Le législateur européen poursuit ses travaux en vue de créer un marché unique des données. La dernière avancée en date : le règlement sur les données, dit « Data Act », entré en vigueur le 11 janvier 2024. Il sera applicable à compter du 12 septembre 2025. Tour d’horizon de ses principales dispositions.

Par Sandra Tubert, avocate associée, et Antoine Tong, avocat, Algo Avocats

A l’instar du « Data Governance Act » (1), le « Data Act » (2) s’inscrit dans la stratégie européenne visant à créer un « marché unique des données » (3) équitable pour toutes les parties prenantes. En effet, en février 2020, la Commission européenne constatait une disponibilité insuffisante des données pour une réutilisation innovante par les acteurs publics comme privés, des situations de monopole sur les marchés du cloud et de l’accès aux données compromettant l’équilibre concurrentiel, ainsi qu’un manque d’interopérabilité et de qualité des données dans le contexte du déploiement de l’intelligence artificielle (IA)…

Droits d’accès et à la portabilité
Autant de problématiques qui faisaient, selon la Commission européenne, obstacle au développement d’un véritable marché unique du numérique.

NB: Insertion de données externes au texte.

Lemma backtest_loop_hits (df : DataFrame) (unique_dates : list Z)
    (top_k_list : list Z) (weights : dict Q) (alpha : Q) (window : nat)
    (indices : list nat) (wr wr' : window_result) :
  Forall (λ r, digit_led (Prize_Number r)) df →
  backtest_loop (backtest_step chisquare df unique_dates top_k_list weights alpha window)
                indices wr = Ok wr' →
  always_hit wr → always_hit wr'.
Proof.
  intros Hclean. revert wr. induction indices as [|i indices IH]; intros wr; simpl.
  - by intros [= <-].
  - destruct (backtest_step _ _ _ _ _ _ _ i wr) as [wr1|e] eqn:E; [|done].
    intros Hloop Hinv. apply (IH wr1 Hloop).
    apply backtest_step_hits in E as [->|(h & Hh & Hacc)]; [done | | done].
    intros k cell. rewrite Hacc, fold_alter_lookup.
    destruct (accuracy wr !! k) as [c0|] eqn:E0; [|done]. simpl. intros [= <-] Hk.
    destruct (iter_record (h k) (count_occ Z.eq_dec top_k_list k) c0)
      as (I1 & _ & I3 & _).
    rewrite I1, (I3 (Hh k Hk)), (Hinv k c0 E0 Hk). done.
Qed.

Lemma backtest_loop_returns (df : DataFrame) (unique_dates : list Z)
    (top_k_list : list Z) (weights : dict Q) (alpha : Q) (window : nat)
    (indices : list nat) (wr : window_result) :
  Forall (λ r, digit_led (Prize_Number r)) df →
  Forall (λ v, 0 <= v)%Q (values weights) →
  (0 < alpha)%Q →
  Forall (λ i, (i < length unique_dates)%nat) indices →
  ∃ wr', backtest_loop
           (backtest_step chisquare df unique_dates top_k_list weights alpha window)
           indices wr = Ok wr'.
Proof.
  intros Hclean Hw Ha Hi. revert wr.
  induction Hi as [|i indices Hi _ IH]; intros wr; simpl; [by eexists|].
  destruct (backtest_step_clean df unique_dates top_k_list weights alpha window i wr
              Hclean Hw Ha Hi) as (wr1 & -> & _).
  apply IH.
Qed.

Lemma backtest_windows_returns (run : nat → result window_result)
    (window_sizes : list nat) (results : gmap nat window_result) :
  (∀ window, ∃ wr, run window = Ok wr) →
  ∃ r, backtest_windows run window_sizes results = Ok r.
Proof.
  intros Hrun. revert results.
  induction window_sizes as [|w ws IH]; intros results; simpl; [by eexists|].
  destruct (Hrun w) as [wr ->]. apply IH.
Qed.

Lemma iter_set_rate_counts (n : nat) (c : accuracy_cell) :
  correct (Nat.iter n set_rate c) = correct c ∧ total (Nat.iter n set_rate c) = total c.
Proof.
  induction n as [|n [IH1 IH2]]; [done|].
  rewrite Nat.iter_succ. unfold set_rate at 1 3.
  by destruct (0 <? total _)%nat.
Qed.

(** X24. Asked for ten digits or more, the backtest counts a hit at every
    prediction: on a history whose prize strings all start, once stripped,
    with one of "0".."9", every accuracy cell of a [top_k >= 10] has as many
    hits as predictions. *)
Theorem backtest_top_ten_always_hits
    (df : DataFrame) (window_sizes : list nat) (top_k_list : list Z)
    (weights : option (dict Q)) (alpha : Q) (r : gmap nat window_result)
    (window : nat) (wr : window_result) (top_k : Z) (cell : accuracy_cell) :
  Forall (λ r, digit_led (Prize_Number r)) df →
  backtest_digit_prediction chisquare df window_sizes top_k_list weights alpha = Ok r →
  r !! window = Some wr →
  accuracy wr !! top_k = Some cell →
  10 ≤ top_k →
  correct cell = total cell.
Proof.
  intros Hclean. unfold backtest_digit_prediction.
  destruct (max_of window_sizes) as [max_window|e]; [|done]. cbn [bind].
  destruct (_ <? _)%nat.
  { intros [= <-] H. by rewrite lookup_empty in H. }
  intros Hr Hl.
  destruct (backtest_windows_lookup _ _ _ _ _ _ Hr Hl) as [[Hin Hrun]|H].
  2:{ by rewrite lookup_empty in H. }
  unfold backtest_window in Hrun.
  destruct (backtest_loop _ _ _) as [wr1|e] eqn:Eloop; [|done].
  cbn [bind] in Hrun. injection Hrun as <-.
  apply backtest_loop_hits in Eloop; [|done|].
  2:{ intros k c. simpl. intros H _.
      apply elem_of_list_to_map_2, list_elem_of_fmap in H as (k' & [= -> ->] & _). done. }
  simpl. rewrite fold_alter_lookup.
  destruct (accuracy wr1 !! top_k) as [c0|] eqn:E; [|done]. simpl. intros [= <-] Hk.
  destruct (iter_set_rate_counts (count_occ Z.eq_dec top_k_list top_k) c0) as [-> ->].
  by apply (Eloop top_k c0).
Qed.

(** X25. On a history whose prize strings all start, once stripped, with
    one of "0".."9", with non-negative prize weights and [alpha > 0], a
    backtest over at least one window size ends without raising, whatever
    the chi-square routine answers. *)
Theorem backtest_returns
    (df : DataFrame) (window_sizes : list nat) (top_k_list : list Z)
    (weights : option (dict Q)) (alpha : Q) :
  Forall (λ r, digit_led (Prize_Number r)) df →
  Forall (λ v, 0 <= v)%Q (values (default DEFAULT_PRIZE_WEIGHTS weights)) →
  (0 < alpha)%Q →
  window_sizes ≠ [] →
  ∃ r, backtest_digit_prediction chisquare df window_sizes top_k_list weights alpha = Ok r.
Proof.
  intros Hclean Hw Ha Hne. unfold backtest_digit_prediction.
  destruct window_sizes as [|w ws]; [done|]. cbn [max_of bind].
  destruct (_ <? _)%nat; [by eexists|].
  apply backtest_windows_returns. intros window. unfold backtest_window.
  edestruct (backtest_loop_returns df (unique_dates_of df) top_k_list
               (default DEFAULT_PRIZE_WEIGHTS weights) alpha window
               (seq window (length (unique_dates_of df) - window))) as [wr1 ->];
    [done | done | done | | by eexists].
  apply Forall_forall. intros i Hi. apply elem_of_seq in Hi. lia.
Qed.

End Clean.

Lemma history_digit_led : Forall (λ r, digit_led (Prize_Number r)) history.
Proof.
  unfold history.
  repeat (apply List.Forall_cons; [eexists _, _; split; reflexivity|]).
  apply List.Forall_nil.
Defined.

Lemma backtest_top_ten_always_hits_witness :
  Backtest.correct history_cell = Backtest.total history_cell.
Proof.
  apply (backtest_top_ten_always_hits flat_chisquare history [2%nat] [1; 3; 10] None 1
           history_results 2%nat history_window 10 history_cell).
  - exact history_digit_led.
  - vm_compute. reflexivity.
  - vm_compute. reflexivity.
  - vm_compute. reflexivity.
  - lia.
Defined.
Lemma SF_nonneg_not_ltb_zero (f : spec_float) :
  SF_nonneg f = true -> SFltb f (S754_zero false) = false.
Proof. by destruct f as [s | [] | | [] m e]. Qed.

Lemma sqrt_not_negative (x : float) : (PrimFloat.sqrt x <? 0)%float = false.
Proof.
  rewrite ltb_spec, sqrt_spec. change (Prim2SF 0) with (S754_zero false).
  apply SF_nonneg_not_ltb_zero, SFsqrt_nonneg.
Qed.

(** The standard deviation is never below zero, whatever the values. *)
Lemma stddev_not_negative (values : list float) :
  (stddev values <? 0)%float = false.
Proof. unfold stddev. apply sqrt_not_negative. Qed.

End DoubleMore.

(** ** More on the schedule extractor *)

Section ExtractorMore.
Import Double DoubleFacts.
Context {QDateTime : Type}.
Variable fromString : string -> string -> QDateTime.

Lemma hours_loop_acc (date : string) (hours : list QJsonValue) (k : Z)
    (fuel : nat) :
  forall (i : Z) (result : list (WeatherPoint QDateTime)),
  hours_loop fromString fuel date hours k i result =
  (result ++.) <$> hours_loop fromString fuel date hours k i [].
Proof.
  induction fuel as [|fuel IH]; intros i result; simpl.
  - destruct (i <? Z.of_nat (length hours))%Z; simpl; [done|].
    by rewrite app_nil_r.
  - destruct (i <? Z.of_nat (length hours))%Z; simpl; [|by rewrite app_nil_r].
    destruct (int_add i k) as [i'|]; simpl; [|done].
    rewrite IH, (IH i' [_]).
    destruct (hours_loop fromString fuel date hours k i' []); simpl; [|done].
    by rewrite <- app_assoc.
Qed.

Pour y remédier, le Data Act encadre les droits et obligations de chacune des parties impliquées dans la création de la valeur autour des données générées par les « produits connectés » (4) et « services connexes » (5), avant de réguler les services « en nuage » (cloud).
La régulation de l’accès et du partage des données. Plusieurs catégories de mesures ont été prévues pour favoriser l’accès et le partage des données. La première catégorie de mesures impacte la documentation précontractuelle des fabricants de produits connectés et fournisseurs de services connexes puisqu’ils seront tenus de fournir aux utilisateurs des informations précises, telles que le type, le format et le volume estimé des données générées par le produit connecté, sa capacité à stocker des données sur un dispositif intégré ou un serveur distant, ou encore la manière d’accéder aux données, de les extraire voire de les effacer. Les fournisseurs de services connexes devront quant à eux préciser s’ils ont l’intention d’utiliser les données ainsi que les finalités de cette utilisation, ou bien d’autoriser des tiers à utiliser les données pour les finalités convenues. La seconde catégorie de mesures consiste à créer de nouveaux droits au bénéfice des utilisateurs (c’est-à-dire droits d’accéder aux données et de partager des données avec des tiers) qui s’apparentent fortement aux droits d’accès et à la portabilité des données à caractère personnel déjà prévus par le RGPD, le règlement général sur la protection des données (6). Le Data Act donne ainsi un nouvel élan aux droits d’accès et à la portabilité, puisque les droits qui y sont prévus sont applicables à toutes les données générées par les produits connectés et les services connexes, qu’elles soient à caractère personnel ou non, et disponibles pour l’ensemble des « utilisateurs » (7), personne physique ou morale.
En pratique, le droit d’accès se matérialise par l’obligation de concevoir des produits connectés et services connexes qui permettront à l’utilisateur, lorsque cela est techniquement possible, d’accéder de manière directe aux données et aux métadonnées relatives aux produits et services dans un format complet, structuré, couramment utilisé et lisible par machine. A défaut d’accès direct par l’utilisateur depuis le produit connecté ou le service connexe, le « détenteur de données » (8), c’est-à-dire le fabricant de produit connecté ou le fournisseur de service connexe, sera tenu d’une obligation de rendre les données et les métadonnées accessibles, dans un format complet, structuré, couramment utilisé et lisible par machine, voire en continu et en temps réel, sur simple demande de l’utilisateur formulée par voie électronique.
Le droit à la portabilité se traduit, quant à lui, par l’obligation pour le détenteur de données de mettre les données et les métadonnées à disposition d’un tiers, c’est-à-dire un « destinataire de données » (9), sur simple demande d’un utilisateur. Naturellement, le tiers ne sera pas libre d’exploiter les données à sa guise. Elles ne pourront être traitées qu’aux fins et dans les conditions déterminées avec l’utilisateur. Le détenteur de données devra permettre l’exercice de ces droits, sans retard injustifié, de manière aisée, sécurisée et sans frais pour les utilisateurs.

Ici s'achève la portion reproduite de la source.